Excerpted records below:

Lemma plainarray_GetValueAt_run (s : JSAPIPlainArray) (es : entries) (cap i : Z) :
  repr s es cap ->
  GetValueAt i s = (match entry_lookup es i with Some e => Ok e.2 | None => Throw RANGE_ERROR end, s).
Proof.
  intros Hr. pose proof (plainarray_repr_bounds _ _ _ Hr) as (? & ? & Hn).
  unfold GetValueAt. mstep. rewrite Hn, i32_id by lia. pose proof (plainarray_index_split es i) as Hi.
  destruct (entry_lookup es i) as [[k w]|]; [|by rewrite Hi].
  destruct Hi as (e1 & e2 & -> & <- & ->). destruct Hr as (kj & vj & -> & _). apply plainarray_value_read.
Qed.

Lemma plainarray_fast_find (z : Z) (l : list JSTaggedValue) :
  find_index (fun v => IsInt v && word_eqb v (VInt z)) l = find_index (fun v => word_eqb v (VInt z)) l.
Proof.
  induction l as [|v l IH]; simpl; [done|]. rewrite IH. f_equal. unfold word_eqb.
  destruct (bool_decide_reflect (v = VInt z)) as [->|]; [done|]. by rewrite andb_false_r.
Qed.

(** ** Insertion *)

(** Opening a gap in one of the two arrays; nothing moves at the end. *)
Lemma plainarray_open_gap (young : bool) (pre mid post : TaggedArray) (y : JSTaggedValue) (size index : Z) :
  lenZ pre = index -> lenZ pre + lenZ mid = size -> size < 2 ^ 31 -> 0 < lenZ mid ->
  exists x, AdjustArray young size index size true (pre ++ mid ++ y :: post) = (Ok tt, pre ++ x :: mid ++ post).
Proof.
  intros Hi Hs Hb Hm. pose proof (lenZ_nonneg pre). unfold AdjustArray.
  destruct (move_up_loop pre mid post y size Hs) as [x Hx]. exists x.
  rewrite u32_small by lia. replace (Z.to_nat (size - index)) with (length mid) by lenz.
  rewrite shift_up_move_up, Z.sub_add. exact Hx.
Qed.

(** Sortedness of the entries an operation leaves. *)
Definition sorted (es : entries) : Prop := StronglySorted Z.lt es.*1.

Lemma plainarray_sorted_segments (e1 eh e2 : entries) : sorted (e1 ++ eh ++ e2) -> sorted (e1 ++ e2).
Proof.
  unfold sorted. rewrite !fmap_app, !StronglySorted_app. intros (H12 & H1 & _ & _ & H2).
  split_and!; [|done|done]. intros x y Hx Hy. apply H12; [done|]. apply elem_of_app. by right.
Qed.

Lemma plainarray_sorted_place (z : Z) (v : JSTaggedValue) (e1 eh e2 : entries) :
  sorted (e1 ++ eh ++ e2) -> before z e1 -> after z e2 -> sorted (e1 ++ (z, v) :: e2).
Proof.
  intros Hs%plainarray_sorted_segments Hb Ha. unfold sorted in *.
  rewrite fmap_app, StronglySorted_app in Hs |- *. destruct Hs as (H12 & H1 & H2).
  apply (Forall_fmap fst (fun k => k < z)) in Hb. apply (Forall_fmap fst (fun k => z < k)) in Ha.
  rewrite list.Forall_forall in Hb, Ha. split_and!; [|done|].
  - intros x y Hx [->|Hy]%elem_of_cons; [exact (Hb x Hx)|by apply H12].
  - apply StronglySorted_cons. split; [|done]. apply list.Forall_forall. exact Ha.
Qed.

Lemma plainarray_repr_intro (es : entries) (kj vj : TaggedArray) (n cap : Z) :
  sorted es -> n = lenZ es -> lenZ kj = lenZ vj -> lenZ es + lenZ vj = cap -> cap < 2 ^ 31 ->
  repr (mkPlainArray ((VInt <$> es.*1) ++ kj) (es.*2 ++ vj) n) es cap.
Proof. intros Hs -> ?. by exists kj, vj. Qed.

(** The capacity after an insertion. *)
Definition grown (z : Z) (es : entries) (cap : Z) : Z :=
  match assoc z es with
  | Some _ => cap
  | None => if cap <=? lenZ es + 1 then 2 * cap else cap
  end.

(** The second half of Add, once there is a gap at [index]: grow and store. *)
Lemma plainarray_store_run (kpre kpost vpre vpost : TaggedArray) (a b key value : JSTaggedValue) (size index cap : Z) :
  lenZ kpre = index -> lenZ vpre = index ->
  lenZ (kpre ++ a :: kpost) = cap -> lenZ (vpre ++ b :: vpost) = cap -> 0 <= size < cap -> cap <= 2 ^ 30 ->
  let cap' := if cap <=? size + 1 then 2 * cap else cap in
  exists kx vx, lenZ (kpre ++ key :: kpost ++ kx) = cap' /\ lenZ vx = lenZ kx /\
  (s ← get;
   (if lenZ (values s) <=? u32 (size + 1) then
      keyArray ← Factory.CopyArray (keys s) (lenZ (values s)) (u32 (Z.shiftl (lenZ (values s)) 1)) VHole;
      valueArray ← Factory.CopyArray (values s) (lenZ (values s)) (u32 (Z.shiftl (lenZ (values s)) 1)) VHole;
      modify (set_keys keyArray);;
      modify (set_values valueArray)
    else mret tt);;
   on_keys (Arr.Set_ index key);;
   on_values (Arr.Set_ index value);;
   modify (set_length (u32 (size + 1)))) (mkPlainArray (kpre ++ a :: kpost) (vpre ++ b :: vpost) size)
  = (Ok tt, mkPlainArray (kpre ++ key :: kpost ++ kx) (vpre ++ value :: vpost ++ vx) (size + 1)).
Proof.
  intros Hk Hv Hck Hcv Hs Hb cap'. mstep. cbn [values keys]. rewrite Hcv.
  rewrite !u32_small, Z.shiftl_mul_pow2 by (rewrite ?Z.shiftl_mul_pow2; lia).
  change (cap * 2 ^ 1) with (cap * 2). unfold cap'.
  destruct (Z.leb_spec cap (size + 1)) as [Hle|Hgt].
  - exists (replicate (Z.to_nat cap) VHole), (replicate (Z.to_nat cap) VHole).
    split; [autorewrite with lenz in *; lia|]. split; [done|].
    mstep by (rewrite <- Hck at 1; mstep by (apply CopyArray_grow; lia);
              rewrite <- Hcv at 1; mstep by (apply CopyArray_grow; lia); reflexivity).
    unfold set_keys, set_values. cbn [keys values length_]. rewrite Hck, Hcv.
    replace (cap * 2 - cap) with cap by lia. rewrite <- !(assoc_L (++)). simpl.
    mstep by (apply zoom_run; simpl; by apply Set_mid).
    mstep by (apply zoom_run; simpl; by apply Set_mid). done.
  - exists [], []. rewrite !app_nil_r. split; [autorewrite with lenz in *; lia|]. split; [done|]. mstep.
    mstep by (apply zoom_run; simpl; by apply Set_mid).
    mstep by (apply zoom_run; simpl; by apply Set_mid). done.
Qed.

End of Excerpted records.

Everything in the data above should be set down again precisely.

▸ **Task response**
Lemma plainarray_GetValueAt_run (s : JSAPIPlainArray) (es : entries) (cap i : Z) :
  repr s es cap ->
  GetValueAt i s = (match entry_lookup es i with Some e => Ok e.2 | None => Throw RANGE_ERROR end, s).
Proof.
  intros Hr. pose proof (plainarray_repr_bounds _ _ _ Hr) as (? & ? & Hn).
  unfold GetValueAt. mstep. rewrite Hn, i32_id by lia. pose proof (plainarray_index_split es i) as Hi.
  destruct (entry_lookup es i) as [[k w]|]; [|by rewrite Hi].
  destruct Hi as (e1 & e2 & -> & <- & ->). destruct Hr as (kj & vj & -> & _). apply plainarray_value_read.
Qed.

Lemma plainarray_fast_find (z : Z) (l : list JSTaggedValue) :
  find_index (fun v => IsInt v && word_eqb v (VInt z)) l = find_index (fun v => word_eqb v (VInt z)) l.
Proof.
  induction l as [|v l IH]; simpl; [done|]. rewrite IH. f_equal. unfold word_eqb.
  destruct (bool_decide_reflect (v = VInt z)) as [->|]; [done|]. by rewrite andb_false_r.
Qed.

(** ** Insertion *)

(** Opening a gap in one of the two arrays; nothing moves at the end. *)
Lemma plainarray_open_gap (young : bool) (pre mid post : TaggedArray) (y : JSTaggedValue) (size index : Z) :
  lenZ pre = index -> lenZ pre + lenZ mid = size -> size < 2 ^ 31 -> 0 < lenZ mid ->
  exists x, AdjustArray young size index size true (pre ++ mid ++ y :: post) = (Ok tt, pre ++ x :: mid ++ post).
Proof.
  intros Hi Hs Hb Hm. pose proof (lenZ_nonneg pre). unfold AdjustArray.
  destruct (move_up_loop pre mid post y size Hs) as [x Hx]. exists x.
  rewrite u32_small by lia. replace (Z.to_nat (size - index)) with (length mid) by lenz.
  rewrite shift_up_move_up, Z.sub_add. exact Hx.
Qed.

(** Sortedness of the entries an operation leaves. *)
Definition sorted (es : entries) : Prop := StronglySorted Z.lt es.*1.

Lemma plainarray_sorted_segments (e1 eh e2 : entries) : sorted (e1 ++ eh ++ e2) -> sorted (e1 ++ e2).
Proof.
  unfold sorted. rewrite !fmap_app, !StronglySorted_app. intros (H12 & H1 & _ & _ & H2).
  split_and!; [|done|done]. intros x y Hx Hy. apply H12; [done|]. apply elem_of_app. by right.
Qed.

Lemma plainarray_sorted_place (z : Z) (v : JSTaggedValue) (e1 eh e2 : entries) :
  sorted (e1 ++ eh ++ e2) -> before z e1 -> after z e2 -> sorted (e1 ++ (z, v) :: e2).
Proof.
  intros Hs%plainarray_sorted_segments Hb Ha. unfold sorted in *.
  rewrite fmap_app, StronglySorted_app in Hs |- *. destruct Hs as (H12 & H1 & H2).
  apply (Forall_fmap fst (fun k => k < z)) in Hb. apply (Forall_fmap fst (fun k => z < k)) in Ha.
  rewrite list.Forall_forall in Hb, Ha. split_and!; [|done|].
  - intros x y Hx [->|Hy]%elem_of_cons; [exact (Hb x Hx)|by apply H12].
  - apply StronglySorted_cons. split; [|done]. apply list.Forall_forall. exact Ha.
Qed.

Lemma plainarray_repr_intro (es : entries) (kj vj : TaggedArray) (n cap : Z) :
  sorted es -> n = lenZ es -> lenZ kj = lenZ vj -> lenZ es + lenZ vj = cap -> cap < 2 ^ 31 ->
  repr (mkPlainArray ((VInt <$> es.*1) ++ kj) (es.*2 ++ vj) n) es cap.
Proof. intros Hs -> ?. by exists kj, vj. Qed.

(** The capacity after an insertion. *)
Definition grown (z : Z) (es : entries) (cap : Z) : Z :=
  match assoc z es with
  | Some _ => cap
  | None => if cap <=? lenZ es + 1 then 2 * cap else cap
  end.

(** The second half of Add, once there is a gap at [index]: grow and store. *)
Lemma plainarray_store_run (kpre kpost vpre vpost : TaggedArray) (a b key value : JSTaggedValue) (size index cap : Z) :
  lenZ kpre = index -> lenZ vpre = index ->
  lenZ (kpre ++ a :: kpost) = cap -> lenZ (vpre ++ b :: vpost) = cap -> 0 <= size < cap -> cap <= 2 ^ 30 ->
  let cap' := if cap <=? size + 1 then 2 * cap else cap in
  exists kx vx, lenZ (kpre ++ key :: kpost ++ kx) = cap' /\ lenZ vx = lenZ kx /\
  (s ← get;
   (if lenZ (values s) <=? u32 (size + 1) then
      keyArray ← Factory.CopyArray (keys s) (lenZ (values s)) (u32 (Z.shiftl (lenZ (values s)) 1)) VHole;
      valueArray ← Factory.CopyArray (values s) (lenZ (values s)) (u32 (Z.shiftl (lenZ (values s)) 1)) VHole;
      modify (set_keys keyArray);;
      modify (set_values valueArray)
    else mret tt);;
   on_keys (Arr.Set_ index key);;
   on_values (Arr.Set_ index value);;
   modify (set_length (u32 (size + 1)))) (mkPlainArray (kpre ++ a :: kpost) (vpre ++ b :: vpost) size)
  = (Ok tt, mkPlainArray (kpre ++ key :: kpost ++ kx) (vpre ++ value :: vpost ++ vx) (size + 1)).
Proof.
  intros Hk Hv Hck Hcv Hs Hb cap'. mstep. cbn [values keys]. rewrite Hcv.
  rewrite !u32_small, Z.shiftl_mul_pow2 by (rewrite ?Z.shiftl_mul_pow2; lia).
  change (cap * 2 ^ 1) with (cap * 2). unfold cap'.
  destruct (Z.leb_spec cap (size + 1)) as [Hle|Hgt].
  - exists (replicate (Z.to_nat cap) VHole), (replicate (Z.to_nat cap) VHole).
    split; [autorewrite with lenz in *; lia|]. split; [done|].
    mstep by (rewrite <- Hck at 1; mstep by (apply CopyArray_grow; lia);
              rewrite <- Hcv at 1; mstep by (apply CopyArray_grow; lia); reflexivity).
    unfold set_keys, set_values. cbn [keys values length_]. rewrite Hck, Hcv.
    replace (cap * 2 - cap) with cap by lia. rewrite <- !(assoc_L (++)). simpl.
    mstep by (apply zoom_run; simpl; by apply Set_mid).
    mstep by (apply zoom_run; simpl; by apply Set_mid). done.
  - exists [], []. rewrite !app_nil_r. split; [autorewrite with lenz in *; lia|]. split; [done|]. mstep.
    mstep by (apply zoom_run; simpl; by apply Set_mid).
    mstep by (apply zoom_run; simpl; by apply Set_mid). done.
Qed.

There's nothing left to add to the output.